Incidentally, the last equation can be placed in a more illuminating form if we use the cross product and the curl operator.

\mathbf {F} =\mathbf {v} \times \left(\mathbf {\nabla } \times \mathbf {A} \right)+\left(-\mathbf {\nabla V} -{\frac {\partial \mathbf {A} }{\partial t}}\right)

which when you replace A by eA and V by eV is the Lorentz Force Law for a particle of charge e in an magnetic field B = curl A and an electric field E = −divV−∂A/∂t which is the standard definitions of E and B in terms of A and V.

Gauge invariance and rotating systems[edit]

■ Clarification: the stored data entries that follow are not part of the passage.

(** What happens to an attached schema: its statics, methods and hooks
    run, and its owner may change the schema's tree. *)
Inductive event : Type :=
| Synced (this : doc)
| Searched (this : doc) (so : searchOpts)
| Saved (this : doc)
| Removed (this : doc)
| DeletedFromIndex (this : doc)
| SchemaChanged (tree : object).

Definition step (cl : closure) (ev : event) : closure * effect :=
  match ev with
  | Synced this => statics_sync cl this
  | Searched this so => statics_search cl this so
  | Saved this => post_save cl this
  | Removed this => post_remove cl this
  | DeletedFromIndex this => deleteFromIndex cl this
  | SchemaChanged tree =>
      ({| cl_schema := tree; cl_options := cl_options cl;
          cl_indexedFields := cl_indexedFields cl |}, NoCall)
  end.

(** The effects of a sequence of events, in order. *)
Fixpoint run (cl : closure) (evs : list event) : list (event * effect) :=
  match evs with
  | [] => []
  | ev :: rest => let '(cl', eff) := step cl ev in (ev, eff) :: run cl' rest
  end.

(** A save is answered by [this.index(options)] and a sync by
    [sync.call(this, schema, options, cb)], each with [fields] as
    [options.indexedFields]; [index] serializes the document with them. *)
Definition reusesFields (fields : list string) (ev : event) (eff : effect)
  : Prop :=
  match ev with
  | Saved this =>
      exists opts,
        eff = IndexCall this opts /\
        indexedFields opts = Some fields /\
        reqBody (fst (index this opts)) =
        Some (JSON_stringify (serializeModel this (Some fields)))
  | Synced this =>
      exists schema opts,
        eff = SyncCall this schema opts /\
        indexedFields opts = Some fields
  | _ => True
  end.

End Plugin.

(** ** Notions the statements use *)

(** The declaration carries a truthy [es_no_index]. *)
Definition flagged (v : value) : bool :=
  match es_no_index v with
  | Ok flag => truthy flag
  | Throw _ => false
  end.

(** Neither [undefined] nor [null]. *)
Definition defined (v : value) : bool :=
  match v with
  | VUndefined | VNull => false
  | _ => true
  end.

(** A declaration [getIndexedFields] reads without a [TypeError]: it is
    defined, and when it is an object without the flag, so is the value
    under each of its keys. *)
Definition readable (decl : value) : bool :=
  defined decl &&
  (if String.eqb (typeof decl) "object" && negb (flagged decl)
   then forallb (fun key => defined (member decl key)) (Object_keys decl)
   else true).

Definition schema_ok (tree : object) : bool :=
  forallb (fun k => readable (prop tree k)) (map fst tree).

(** Some key of the declaration holds a flagged value. *)
Definition someKeyFlagged (decl : value) : bool :=
  existsb (fun key => flagged (member decl key)) (Object_keys decl).

(** The fields [getIndexedFields] pushes. *)
Definition selected (decl : value) : bool :=
  negb (flagged decl) &&
  negb (String.eqb (typeof decl) "object" && someKeyFlagged decl).

(** The rule of the field selector as the specification words it: an
    object field is left out exactly when all its sub-keys are flagged. *)
Definition unanimous_rule (tree : object) (k : string) : Prop :=
  forall fields props,
    getIndexedFields tree = Ok fields ->
    lookup k tree = Some (VObject props) ->
    (~ In k fields <->
     forall key, In key (Object_keys (VObject props)) ->
                 flagged (member (VObject props) key) = true).

(** ** Sample inputs *)

Definition String_ctor : value := VFunction [].

(** [{ name: String,
       secret: { type: String, es_no_index: true },
       address: { street: { type: String, es_no_index: true }, city: String } }] *)
Definition person_tree : object :=
  [("name", String_ctor);
   ("secret", VObject [("type", String_ctor); ("es_no_index", VBool true)]);
   ("address",
    VObject [("street", VObject [("type", String_ctor); ("es_no_index", VBool true)]);
             ("city", String_ctor)])].

(** Modelled from the spec: [helpers.mergeOptions] is in lib/helpers.js,
    which is missing.  For each recognised option key a present,
    non-empty value wins, otherwise the built-in value is used; the spec
    does not give the built-in values, so they are an argument. *)
Definition mergeOptionsFrom (builtin : options) (o : option options) : options :=
  flat_map
    (fun key =>
       let own := match o with Some x => lookup key x | None => None end in
       match or_else own (lookup key builtin) with
       | Some v => [(key, v)]
       | None => []
       end)
    ["host"; "port"; "index"; "type"; "prefix"].

(** Built-in values to compute with. *)
Definition builtin : options := [("host", "localhost"); ("port", "9200")].

(** The escape character [util.inspect] starts a colour code with. *)
Definition esc : string := String (Ascii.ascii_of_nat 27) "".

(** An instance of the helpers to evaluate the code with: documents are
    their identifiers, errors and serialized documents are text;
    [inspect] prints a text without quotes in it as [util.inspect] with
    colours does, quoted and green. *)
Definition localHelpers : Helpers :=
  {| doc := string;
     error := string;
     json := string;
     mergeOptions := mergeOptionsFrom builtin;
     mergeModelOptions := fun o _ =>
       {| url := mergeOptionsFrom builtin (option_map url o);
          indexedFields := match o with Some x => indexedFields x | None => None end |};
     serializeModel := fun d fields =>
       match fields with
       | Some l => d ++ ":" ++ String.concat "," l
       | None => d
       end;
     JSON_stringify := fun j => j;
     makeDocumentUri := fun o d => makeTypeUri o ++ "/" ++ d;
     inspect := fun e => esc ++ "[32m'" ++ e ++ "'" ++ esc ++ "[39m" |}.

(** [{ name: String, nick: { type: String, default: null } }] *)
Definition profile_tree : object :=
  [("name", String_ctor);
   ("nick", VObject [("type", String_ctor); ("default", VNull)])].

(** [{ name: String, token: Secret }] where the constructor [Secret]
    has the property [es_no_index = true]. *)
Definition account_tree : object :=
  [("name", String_ctor);
   ("token", VFunction [("es_no_index", VBool true)])].



(** ** The loop of elmongo.search.config *)

(** Lines 110-116, for a stored object [cur]: every own key of [cur] is
    visited in order and overwritten by the callback. *)
Definition overwriteAll (opts cur : options) : options :=
  fold_left (overwrite opts) (map fst cur) cur.

(** [opts[key] || old]. *)
Definition preferred (opts : options) (key old : string) : string :=
  match given opts key with
  | Some v => v
  | None => old
  end.

(** A schema in which neither a declaration nor a sub-key of an object
    declaration carries the flag. *)
Definition flagFree (tree : object) : Prop :=
  forall k decl,
    lookup k tree = Some decl ->
    flagged decl = false /\
    forall props key,
      decl = VObject props -> In key (map fst props) ->
      flagged (prop props key) = false.

(** [{ title: String, tags: [String], meta: { type: Object } }] *)
Definition article_tree : object :=
  [("title", String_ctor);
   ("tags", VObject [("0", String_ctor)]);
   ("meta", VObject [("type", VFunction [])])].

(** ** The closure after a sequence of events *)

Section Runs.
Context {H : Helpers}.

As a guide to the physical nature of the potential momentum and as an example where we use the mechanical equivalent of the Lorentz force law, consider a uniformly rotating coordinate system rotating with an angular speed ω about a particular axis. An observer in a stationary reference frame will see the rotating reference frame accelerating away (due to centripetal acceleration) from any given point in space. The value of this centripetal acceleration is ω²a, where a is the shortest distance to the axis of rotation and the direction is inward (toward the axis.) Further the stationary observer would see the rotating reference frame rotating into any given point in space with a constant velocity that depends on the distance from the axis of rotation. This velocity would have a value of ω×r, where r is the location of the object and will be in the direction the coordinate system is rotating.

Putting both of these together the inertial observer would predict that the rotating observer would see a potential momentum A =

-m\omega ^{2}at{\hat {a}}+m\mathbf {\omega } \times \mathbf {r}

that is valid in the rotating system. (Here m is the mass of an object at location r in the rotating coordinate system.) The inertial observer would also predict that the rotating observer would see no potential energy, U = 0.

But what would the rotating observer see. To see that lets use the force equation we derived above from the relativistic Hamiltonian. In order to do that we need to calculate the partial time derivative and the curl of the potential momentum. The partial derivative with to respect to time of the second term is zero as is the curl of the first term. (A simple drawing of the first term will show that there is no circulation anywhere and therefore no curl. It is also straight-forward to show by taking the curl in cylindrical coordinate.) Solving for the force we find that F =

m\omega ^{2}a{\hat {a}}+\mathbf {v} \times (2m\mathbf {\omega } ),

where the first term is the 'centrifugal force' and is similar to the electric field portion of the Lorentz force law above and the second term is the 'Coriolis force' which is similar to the magnetic field portion of the Lorentz force law.

How would the observer in the rotating system interpret this, though? The first term is easy to deal with in terms of a conserved centrifugal potential energy = −½mω²a². The second is trickier to deal with since it has the same difficulty we faced with the magnetic field term in magnetostatics above. Unlike the constantly accelerating rocket, the rotating observer cannot simply choose a gauge where A = 0. There is no 'a priori' choice for A. The best that that observer (without information from an inertial reference frame) can do is to use an analogy of the 'Coriolis' force with the magnetic force and to apply the methods of magnetostatics to the problem. But the vector potential of magnetostatics is explicitly gauge invariant, which brings us around to where we started.